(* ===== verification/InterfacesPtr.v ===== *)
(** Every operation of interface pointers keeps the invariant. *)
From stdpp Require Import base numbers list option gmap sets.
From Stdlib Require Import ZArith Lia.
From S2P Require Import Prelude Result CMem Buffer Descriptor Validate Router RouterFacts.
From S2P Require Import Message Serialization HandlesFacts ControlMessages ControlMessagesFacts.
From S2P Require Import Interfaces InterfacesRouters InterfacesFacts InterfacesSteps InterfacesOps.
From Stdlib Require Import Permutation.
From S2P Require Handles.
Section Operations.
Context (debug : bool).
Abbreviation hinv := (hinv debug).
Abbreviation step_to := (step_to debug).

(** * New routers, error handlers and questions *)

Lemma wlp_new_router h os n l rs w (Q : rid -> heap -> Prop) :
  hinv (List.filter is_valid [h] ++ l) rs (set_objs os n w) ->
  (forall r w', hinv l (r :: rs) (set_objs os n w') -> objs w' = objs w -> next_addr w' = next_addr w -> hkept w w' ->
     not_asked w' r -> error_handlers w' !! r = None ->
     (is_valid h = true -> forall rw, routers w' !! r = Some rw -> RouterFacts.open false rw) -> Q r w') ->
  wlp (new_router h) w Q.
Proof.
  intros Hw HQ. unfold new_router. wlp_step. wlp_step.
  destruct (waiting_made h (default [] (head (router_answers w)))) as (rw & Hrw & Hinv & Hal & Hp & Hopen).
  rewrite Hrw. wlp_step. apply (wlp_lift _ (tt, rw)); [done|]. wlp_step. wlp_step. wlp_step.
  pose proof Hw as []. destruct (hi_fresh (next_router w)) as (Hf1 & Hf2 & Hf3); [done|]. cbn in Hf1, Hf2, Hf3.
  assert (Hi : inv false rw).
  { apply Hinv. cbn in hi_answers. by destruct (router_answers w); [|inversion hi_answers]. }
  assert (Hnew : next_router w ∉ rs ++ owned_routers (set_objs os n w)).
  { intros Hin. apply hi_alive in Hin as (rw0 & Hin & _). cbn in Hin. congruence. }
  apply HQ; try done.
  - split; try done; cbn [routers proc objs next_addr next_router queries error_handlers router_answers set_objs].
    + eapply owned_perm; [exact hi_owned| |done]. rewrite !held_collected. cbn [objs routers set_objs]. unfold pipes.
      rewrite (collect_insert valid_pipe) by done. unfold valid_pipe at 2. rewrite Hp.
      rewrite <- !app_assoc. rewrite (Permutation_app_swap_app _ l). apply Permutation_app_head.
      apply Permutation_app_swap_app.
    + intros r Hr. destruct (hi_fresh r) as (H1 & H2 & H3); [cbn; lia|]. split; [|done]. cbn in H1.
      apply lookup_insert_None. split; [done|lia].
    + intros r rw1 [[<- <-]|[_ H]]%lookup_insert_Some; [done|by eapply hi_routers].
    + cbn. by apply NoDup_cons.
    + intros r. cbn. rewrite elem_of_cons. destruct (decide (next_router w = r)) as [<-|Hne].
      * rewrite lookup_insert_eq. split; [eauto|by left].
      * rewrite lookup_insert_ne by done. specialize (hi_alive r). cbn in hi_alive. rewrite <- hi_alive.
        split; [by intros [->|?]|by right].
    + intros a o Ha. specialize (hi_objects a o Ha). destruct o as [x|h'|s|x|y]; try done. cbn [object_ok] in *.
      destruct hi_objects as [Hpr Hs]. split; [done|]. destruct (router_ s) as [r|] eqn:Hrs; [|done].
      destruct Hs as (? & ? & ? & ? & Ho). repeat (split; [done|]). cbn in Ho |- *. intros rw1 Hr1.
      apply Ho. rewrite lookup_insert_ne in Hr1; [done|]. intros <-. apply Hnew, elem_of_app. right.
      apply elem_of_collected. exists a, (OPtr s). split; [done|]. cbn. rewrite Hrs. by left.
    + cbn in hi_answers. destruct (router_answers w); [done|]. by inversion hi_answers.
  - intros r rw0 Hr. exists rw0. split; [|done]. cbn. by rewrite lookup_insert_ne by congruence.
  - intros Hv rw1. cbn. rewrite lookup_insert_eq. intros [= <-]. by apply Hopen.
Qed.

• **Task details**:
Your answer must hold the line containing "apply Ho. rewrite" and all lines after it in the entries above, exactly, and nothing else.

• **Exercise output**:
      apply Ho. rewrite lookup_insert_ne in Hr1; [done|]. intros <-. apply Hnew, elem_of_app. right.
      apply elem_of_collected. exists a, (OPtr s). split; [done|]. cbn. rewrite Hrs. by left.
    + cbn in hi_answers. destruct (router_answers w); [done|]. by inversion hi_answers.
  - intros r rw0 Hr. exists rw0. split; [|done]. cbn. by rewrite lookup_insert_ne by congruence.
  - intros Hv rw1. cbn. rewrite lookup_insert_eq. intros [= <-]. by apply Hopen.
Qed.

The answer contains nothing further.